It is meant to record. See: Answer own Question

It is written as question. Have fun! :)

Reference

It is taken from the original paper: S. Bochner, Integration

It is related to: Bochner Integral: Integrability

Definition

Given a measure space $\Omega$ and a Banach space $E$.

Consider Bochner measurable functions $S_n\to F$.

Suppose Bochner integrability as $\int\|F\|\mathrm{d}\mu<\infty$.

Denote the abstract Bochner integral by $\int F\mathrm{d}\mu$.
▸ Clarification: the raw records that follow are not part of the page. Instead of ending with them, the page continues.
Definition take_state (state : string) (binding : option string) : M Error (option string) :=
  match binding with
  | None => mret None
  | Some b => at_ ← now; commit (fun _ => or_internal (redeem_state at_ state b))
  end.

(** A failing step answers with the response given for it. *)
Definition answer {A} (m : M Error A) (on_err : Error → Response) : M Response A := st_map_err on_err m.

Definition respond (m : M Response Response) : ST (Task AccountsDb) Response Response := fun s =>
  match m s with (s', Ok r) => (s', Ok r) | (s', Err r) => (s', Ok r) end.

Definition new_binding : M Response string := fun s => (s, Ok (token_at env (tick s) 1 (db s))).

Definition handle_start (bearer cookie : option string) : M Response Response :=
  respond (
    session_token ← match bearer with
                    | None => mret ""
                    | Some tok =>
                        at_ ← answer now (fun _ => ServiceUnavailable);
                        p ← answer (read (player_by_session at_ tok)) (fun _ => ServiceUnavailable);
                        mret (match p with Some _ => tok | None => "" end)
                    end;
    binding ← match cookie with
              | Some value => if valid_binding value then mret value else new_binding
              | None => new_binding
              end;
    state ← answer (new_state session_token binding) (fun _ => ServiceUnavailable);
    mret (Authorize state binding)).

Definition handle_callback (code state : string) (cookie : option string) : M Response Response :=
  respond (
    if str_is_empty code || str_is_empty state then fail (BadRequest "missing code or state") else
    taken ← answer (take_state state cookie) (fun _ => ServiceUnavailable);
    match taken with
    | None => fail (BadRequest "invalid or expired state")
    | Some session_token =>
        id_token ← answer (away (world env) (fun t => ok_or (exchange_code env t code) internal_error)) (fun _ => RedirectError);
        subject ← st_map_err (fun _ => RedirectError)
                    (away (world env) (fun t => match epic_verifier env with Some v => v t id_token | None => Err Infra end));
        if negb (str_is_empty session_token) then
          at_ ← answer now (fun _ => RedirectError);
          p ← answer (read (player_by_session at_ session_token)) (fun _ => RedirectError);
          match p with
          | None => fail RedirectError
          | Some p => answer (link_identity (id p) EPIC subject) (fun _ => RedirectError);; mret RedirectLinked
          end
        else
          r ← answer (external_login EPIC subject ("epic:" +:+ short_id subject) None) (fun _ => RedirectError);
          mret (RedirectLogin (sv_token (fst r)) (sv_refresh (fst r)))
    end).
End Store.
Define the Bochner integral axiomatically by: $$\text{(L)}\quad\int(F+G)\mathrm{d}\mu=\int F\mathrm{d}\mu+\int F\mathrm{d}\mu,\,\int\lambda F\mathrm{d}\mu=\lambda\int F\mathrm{d}\mu$$ $$\text{(N)}:\quad\left\|\int F\mathrm{d}\mu\right\|\leq\int\|F\|\mathrm{d}\mu$$ $$\text{(DC)}:\quad\|F_n\|\leq h:\quad F_n\to F\implies\int F\mathrm{d}\mu\to\int F\mathrm{d}\mu\quad\left(\int h\mathrm{d}\mu<\infty\right)$$

And especially for finite measures: $$\text{(C)}:\quad\int C\mathrm{d}\mu=C\mu(\Omega)$$

Construction

This forces the integral for simple functions to become: $$S=\sum_{k=1}^KS_k\chi(A_k):\quad\int S\mathrm{d}\mu=\sum_{k=1}^KS_k\mu(A_k)$$

Now, for Bochner measurable functions Bochner integrability should determine the integral, too: $$S_n\to F\implies\int S_n\mathrm{d}\mu\to\int F\mathrm{d}\mu$$

But how to apply dominated convergence therefore: $$\|F-S_n\|\to0\implies\|S_n\|\leq\|F\|$$ (I got it now; in any way, you are warmly encouraged to do give an answer, too!!)

Discardure

Introduce the restricted integral through $\int_A F\mathrm{d}\mu:=\int\chi_AF\mathrm{d}\mu$.

There is another axiom which seems not independent of the others: $$\text{(S)}:\quad\int_A F\mathrm{d}\mu=\sum_{k\in\mathbb{N}}\int_{A_k}F\mathrm{d}\mu\quad\left(A=\bigsqcup_{k\in\mathbb{N}}A_k\right)$$ (Is it really independent?)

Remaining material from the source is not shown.